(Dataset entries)
(** A binding that would let an annotation variable out is refused. *)
Definition refused (v : nat) (c : Checker) : Checker :=
  mkChecker (vars c) (rigid_alias c) (group_rigid c) (bounds c) ({[v]} ∪ escaped_vars c).
Lemma solves_refused v c σ ρ : solves c σ ρ → solves (refused v c) σ ρ.
Proof. by intros []. Qed.
Lemma unified_refused c σ ρ v t out c' : solves c σ ρ → unbound c v → (v < next (vars c))%nat → lev c v = 0%nat →
  (out = [] ∧ v ∈ escaped_vars c ∧ c' = c) ∨ (out ≠ [] ∧ c' = refused v c) → unified c σ ρ [Var v] [t] out c' σ ρ.
Proof.
  intros Hs Hu Hv Hl H.
  assert (solves c' σ ρ ∧ vars c' = vars c) as [Hs' Hvars] by (destruct H as [(_ & _ & ->)|[_ ->]]; [done|split; [by apply solves_refused|done]]).
  split.
  - destruct (extends_refl _ _ _ Hs) as [? ? ? ? ? ? ? ? ? ?]. unfold lev, unbound in *. split; unfold lev, unbound; rewrite ?Hvars; done.
  - unfold open_count. rewrite Hvars. lia.
  - by right.
  - intros Hesc Hout. destruct H as [(_ & Hin & _)|[? _]]; [rewrite Hesc in Hin; set_solver|done].
  - intros θ Ho. pose proof (or_inside _ Ho v Hv Hu). lia.
Qed.

Lemma uni_bind c σ ρ v t : solves c σ ρ → unbound c v → (v < next (vars c))%nat → closed c σ ρ t → occurs_in v t = false →
  uni c σ ρ [Var v] [t] (λ n, bind_checked n v t).
Proof.
  intros Hs Hfree Hv Ht Hocc. unfold bind_checked.
  destruct (lookup_lt_is_Some_2 (levels (vars c)) v) as [L HL]; [by rewrite (so_levels _ _ _ Hs)|].
  assert (lev c v = L) as Hlev by (unfold lev; by rewrite HL).
  apply ends_bind. eapply (ends_const _ (L =? 0)%nat c); [unfold reads, is_outermost; by rewrite HL|].
  apply ends_bind.
  assert (∀ e, (∀ r, e = Some r → L = 0%nat) →
    ends (λ _, match e with
      | Some r => said ← reads (λ c, Some (bool_decide (v ∈ escaped_vars c)));
                  if said : bool then mret []
                  else _ ← does (λ c, mkChecker (vars c) (rigid_alias c) (group_rigid c) (bounds c) ({[v]} ∪ escaped_vars c));
                       mret [new_fault TypeMismatch (WouldEscape r)]
      | None => _ ← tries (bind v t); mret []
      end) c (λ out c', ∃ σ' ρ', unified c σ ρ [Var v] [t] out c' σ' ρ')) as H.
  { intros [r|] HL0.
    - specialize (HL0 r eq_refl). destruct (decide (v ∈ escaped_vars c)) as [Hin|Hin].
      + eapply (ends_const _ [] c); [unfold mbind, check_bind, reads; cbn; by rewrite bool_decide_true|].
        exists σ, ρ. apply unified_refused; try done; [congruence|]. by left.
      + eapply (ends_const _ [new_fault TypeMismatch (WouldEscape r)] c (refused v c)); [unfold mbind, check_bind, reads; cbn; by rewrite bool_decide_false|].
        exists σ, ρ. apply unified_refused; try done; [congruence|]. by right.
    - destruct (bind_bound v t (vars c)) as (t' & s' & Hbind & Hb).
      + apply Hs.
      + apply Hs.
      + done.
      + destruct (lookup_lt_is_Some_2 (subst (vars c)) v) as [[x|] Hx]; [by rewrite (so_subst _ _ _ Hs)|by destruct (Hfree x)|done].
      + apply Ht.
      + intros w Hw. pose proof (cl_next _ _ _ _ Ht w Hw) as Hlt. split; [done|].
        pose proof (closed_unbound c σ ρ t Hs (cl_plain _ _ _ _ Ht) (cl_fixed _ _ _ _ Ht) w Hw) as Hu.
        destruct (lookup_lt_is_Some_2 (subst (vars c)) w) as [[x|] Hx]; [by rewrite (so_subst _ _ _ Hs)|by destruct (Hu x)|done].
      + eapply (ends_const _ [] c (with_vars (λ _, s') c)); [unfold mbind, check_bind, tries; by rewrite Hbind|].
        exists (then_single σ v t'), ρ. by apply unified_bind. }
  destruct (L =? 0)%nat eqn:E.
  - apply ends_bind. eapply ends_apply; [done|apply Ht|]. apply ends_ret, H. intros _ _. by apply Nat.eqb_eq.
  - apply ends_ret, (H None). done.
Qed.

(** Two types from pairs of types that say the same of them. *)
Record stands_for (l k : list Type_) (t u : Type_) : Prop := {
  sf_agree τ r : Forall2 agree (map (hom τ r) l) (map (hom τ r) k) → agree (hom τ r t) (hom τ r u);
  sf_nevers : (sum_list_with nevers l + sum_list_with nevers k ≤ nevers t + nevers u)%nat;
  sf_tame_l : tame t = true → Forall (λ x, tame x = true) l;
  sf_tame_r : tame u = true → Forall (λ x, tame x = true) k;
  sf_same θ : (∀ v, all_nodes (answer_node tables) (θ v) = true) → tame t = true → tame u = true →
    hom θ id t = hom θ id u → map (hom θ id) l = map (hom θ id) k;
}.
Lemma unified_from c σ ρ l k t u out c' σ' ρ' : stands_for l k t u → unified c σ ρ l k out c' σ' ρ' → unified c σ ρ [t] [u] out c' σ' ρ'.
Proof.
  intros F H. pose proof (sf_nevers _ _ _ _ F). pose proof (un_count _ _ _ _ _ _ _ _ _ _ H). split.
  - apply H.
  - cbn. lia.
  - destruct (un_progress _ _ _ _ _ _ _ _ _ _ H); [left; cbn; lia|by right].
  - intros Hesc Hout. destruct (un_agree _ _ _ _ _ _ _ _ _ _ H Hesc Hout) as [? Ha]. split; [done|]. cbn [map].
    apply Forall2_cons; split; [|by apply Forall2_nil_2]. by apply (sf_agree _ _ _ _ F).
  - intros θ Ho Ha Tt Tu E. rewrite !Forall_singleton in *. cbn [map] in E. injection E as E.
    apply (un_general _ _ _ _ _ _ _ _ _ _ H); [done..|by apply F|by apply F|]. apply (sf_same _ _ _ _ F θ); [apply Ha|done..].
Qed.
(** The first of them already fail: the fault is of the two. *)
Lemma unified_stop c σ ρ l k l' k' t u out out' c' σ' ρ' : stands_for (l ++ l') (k ++ k') t u → length l = length k →
  unified c σ ρ l k out c' σ' ρ' → out ≠ [] → out' ≠ [] → unified c σ ρ [t] [u] out' c' σ' ρ'.
Proof.
  intros F Hlen H Hout Hout'. pose proof (sf_nevers _ _ _ _ F). pose proof (un_count _ _ _ _ _ _ _ _ _ _ H).
  rewrite !sum_list_with_app in *. split.
  - apply H.
  - cbn. lia.
  - destruct (un_progress _ _ _ _ _ _ _ _ _ _ H); [left; cbn; lia|by right].
  - done.
  - intros θ Ho Ha Tt Tu E. rewrite !Forall_singleton in *. cbn [map] in E. injection E as E.
    pose proof (sf_same _ _ _ _ F θ (an_nodes _ _ _ Ha) Tt Tu E) as Em. rewrite !map_app in Em. apply app_inj_1 in Em as [Em _]; [|by rewrite !length_map].
    apply (sf_tame_l _ _ _ _ F) in Tt. apply (sf_tame_r _ _ _ _ F) in Tu. apply Forall_app in Tt as [Tt _], Tu as [Tu _].
    destruct (un_general _ _ _ _ _ _ _ _ _ _ H θ Ho Ha Tt Tu Em) as [? _]. done.
Qed.

Lemma tame_kinded h rest : tame (Con h rest) = true → kinded_node (Con h rest) = true.
Proof. intros [H _]%all_nodes_parts. unfold tame_node in H. by apply andb_true_iff in H as [_ ?]. Qed.
Lemma applied_inj h1 a1 h2 a2 : tame h1 = true → tame h2 = true → applied h1 a1 = applied h2 a2 → h1 = h2 ∧ a1 = a2.
Proof.
  intros T1 T2. destruct (applied_cases h1 a1) as [(c1 & r1 & ->)|[_ ->]], (applied_cases h2 a2) as [(c2 & r2 & ->)|[_ ->]]; cbn [applied].
  - apply tame_kinded in T1, T2. destruct c1, c2; cbn in *; try done; intros E; injection E; intros; subst; try done;
      destruct r1 as [|x [|]], r2 as [|y [|]]; try done; by simplify_eq/=.
  - by destruct c1.
  - by destruct c2.
  - by intros [= -> ->].
Qed.

Lemma answer_tame (θ : nat → Type_) : (∀ v, all_nodes (answer_node tables) (θ v) = true) → ∀ v, tame (θ v) = true.
Proof.
  intros H v. eapply all_nodes_mono; [|apply H]. intros u Hu. unfold answer_node in Hu.
  apply andb_true_iff in Hu as [Hu _]. by apply andb_true_iff in Hu as [_ ?].
Qed.
Lemma stands_app a b x y : stands_for ([a] ++ [b]) ([x] ++ [y]) (App a b) (App x y).
Proof.
  split; cbn [app map].
  - intros τ r. rewrite !Forall2_cons. intros (Ha & Hb & _). by apply agree_applied.
  - cbn. lia.
  - intros [? ?]%all_nodes_app. by repeat constructor.
  - intros [? ?]%all_nodes_app. by repeat constructor.
  - intros θ Hθ [Ta Tb]%all_nodes_app [Tx Ty]%all_nodes_app E. cbn [hom] in E.
    apply applied_inj in E as [-> ->]; [done|..]; by apply tame_hom; [by apply answer_tame|].
Qed.
Lemma split_head_apply t con rest first : split_constructor (builtin_type_id tables) t = Some (con, rest, first) →
  t = head_apply con rest first ∧ kinded_node (Con con rest) = true ∧ is_leaf t = false ∧ t ≠ Never.
Proof.
  destruct t as [| | | | | | | | | |n l| | | | | | | | |]; cbn [split_constructor]; try done; [by intros [= <- <- <-]| |by intros [= <- <- <-]..].
  destruct l as [|x l]; [done|]. case_match; [done|]. by intros [= <- <- <-].
Qed.
Lemma stands_split head arg other con rest first : split_constructor (builtin_type_id tables) other = Some (con, rest, first) →
  stands_for ([head] ++ [arg]) ([Con con rest] ++ [first]) (App head arg) other.
Proof.
  intros (-> & Hk & _ & _)%split_head_apply. split; cbn [app map].
  - intros τ r. rewrite !Forall2_cons. intros (Ha & Hb & _). rewrite hom_head_apply. by apply (agree_applied _ (Con con (map (hom τ r) rest))).
  - cbn. destruct con, rest as [|x [|]]; try discriminate Hk; cbn; lia.
  - intros [? ?]%all_nodes_app. by repeat constructor.
  - intros T. assert (Forall (λ x, tame x = true) rest ∧ tame first = true) as [Tr Tf].
    { apply all_nodes_parts in T as [_ T]. destruct con, rest as [|x [|]]; try discriminate Hk; cbn in T; rewrite !Forall_cons in T; naive_solver. }
    repeat constructor; [|done]. apply all_nodes_parts. split; [|done]. unfold tame_node. by rewrite Hk.
  - intros θ Hθ [Ta Tb]%all_nodes_app T E. cbn [hom] in E. rewrite hom_head_apply in E.
    apply (applied_inj _ _ (Con con (map (hom θ id) rest))) in E as [-> ->]; [done|by apply tame_hom; [by apply answer_tame|]|].
    assert (Forall (λ x, tame x = true) rest) as Tr.
    { apply all_nodes_parts in T as [_ T]. destruct con, rest as [|x [|]]; try discriminate Hk; cbn in T; rewrite !Forall_cons in T; naive_solver. }
    apply (tame_hom θ id (Con con rest)); [by apply answer_tame|]. apply all_nodes_parts. split; [|done]. unfold tame_node. by rewrite Hk.
Qed.

End arms.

- WHAT TO PRODUCE
"Hfree" is the word to look for; copy every line of the data that has it.

- SOLUTION BELOW
  intros Hs Hfree Hv Ht Hocc. unfold bind_checked.
      + destruct (lookup_lt_is_Some_2 (subst (vars c)) v) as [[x|] Hx]; [by rewrite (so_subst _ _ _ Hs)|by destruct (Hfree x)|done].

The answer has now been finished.